Sampled from a 3d grid in tripolar space, projected back to 2d LAT, LON data.
Sampled from a 2d grid in tripolar space, projected into 2d LAT LON data.
Unstructured data in tripolar space projected into 2d LAT LON data
The easiest of these is 2. Instead of interpolating in LAT LON space, "just" transform your point back into the source space and interpolate there.
Another option that works for 1 and 2 is to search for the cells that maps from tripolar space to cover your sample point. (You can use a BSP or grid type structure to speed up this search) Pick one of the cells, and interpolate inside it.
Finally there's a heap of unstructured interpolation options .. but they tend to be slow.
A personal favourite of mine is to use a linear interpolation of the nearest N points, finding those N points can again be done with gridding or a BSP. Another good option is to Delauney triangulate the unstructured points and interpolate on the resulting triangular mesh.
Personally if my mesh was case 1, I'd use an unstructured strategy as I'd be worried about having to handle searching through cells with overlapping projections. Choosing the "right" cell would be difficult.
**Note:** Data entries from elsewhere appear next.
Lemma sample_source_in_range : MapWriter.in_range Sample2.source.
Proof.
  unfold MapWriter.in_range, zoom_interval_in_range, u8, u16, u32, u64, i32.
  cbn [Sample2.source MapWriter.s_header_size MapWriter.s_file_version
       MapWriter.s_file_size MapWriter.s_date_created MapWriter.s_min_lat
       MapWriter.s_min_lon MapWriter.s_max_lat MapWriter.s_max_lon
       MapWriter.s_tile_size MapWriter.s_start_position
       MapWriter.s_start_zoom MapWriter.s_poi_tags MapWriter.s_way_tags
       MapWriter.s_zoom_intervals].
  repeat match goal with
         | |- _ /\ _ => split
         | |- Forall _ _ => constructor
         end;
    cbn [base_zoom min_zoom max_zoom subfile_start subfile_size];
    vm_compute; (reflexivity || discriminate).
Qed.

Lemma decode_encode_witness :
  MapWriter.in_range Sample2.source
  /\ decode (MapWriter.encode Sample2.source)
     = (Extracted (MapWriter.header_of Sample2.source)
          (MapWriter.optional_of Sample2.source)
          (MapWriter.tables_of Sample2.source),
        mkfile (len (MapWriter.encode Sample2.source)) []).
Proof.
  split; [exact sample_source_in_range|].
  exact (proj1 (decode_encode Sample2.source sample_source_in_range)).
Defined.

Lemma sample_folder :
  process_folder Sample2.folder_fs (Some Sample2.folder_files)
  = (false, Some Sample2.folder_report_expected).
Proof. vm_compute. reflexivity. Qed.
I suggest you taking a look at GRASS (an open source GIS package) interpolation features (http://grass.ibiblio.org/gdp/html_grass62/v.surf.bspline.html). It's not in python but you can reimplement it or interface with C code.
Am I right in thinking your data grids look something like this (red is the old data, blue is the new interpolated data)?
alt text http://www.geekops.co.uk/photos/0000-00-02%20%28Forum%20images%29/DataSeparation.png
This might be a slightly brute-force-ish approach, but what about rendering your existing data as a bitmap (opengl will do simple interpolation of colours for you with the right options configured and you could render the data as triangles which should be fairly fast). You could then sample pixels at the locations of the new points.
Alternatively, you could sort your first set of points spatially and then find the closest old points surrounding your new point and interpolate based on the distances to those points.
There is a FORTRAN library called BIVAR, which is very suitable for this problem. With a few modifications you can make it usable in python using f2py.
From the description:
BIVAR is a FORTRAN90 library which interpolates scattered bivariate data, by Hiroshi Akima.
BIVAR accepts a set of (X,Y) data points scattered in 2D, with associated Z data values, and is able to construct a smooth interpolation function Z(X,Y), which agrees with the given data, and can be evaluated at other points in the plane.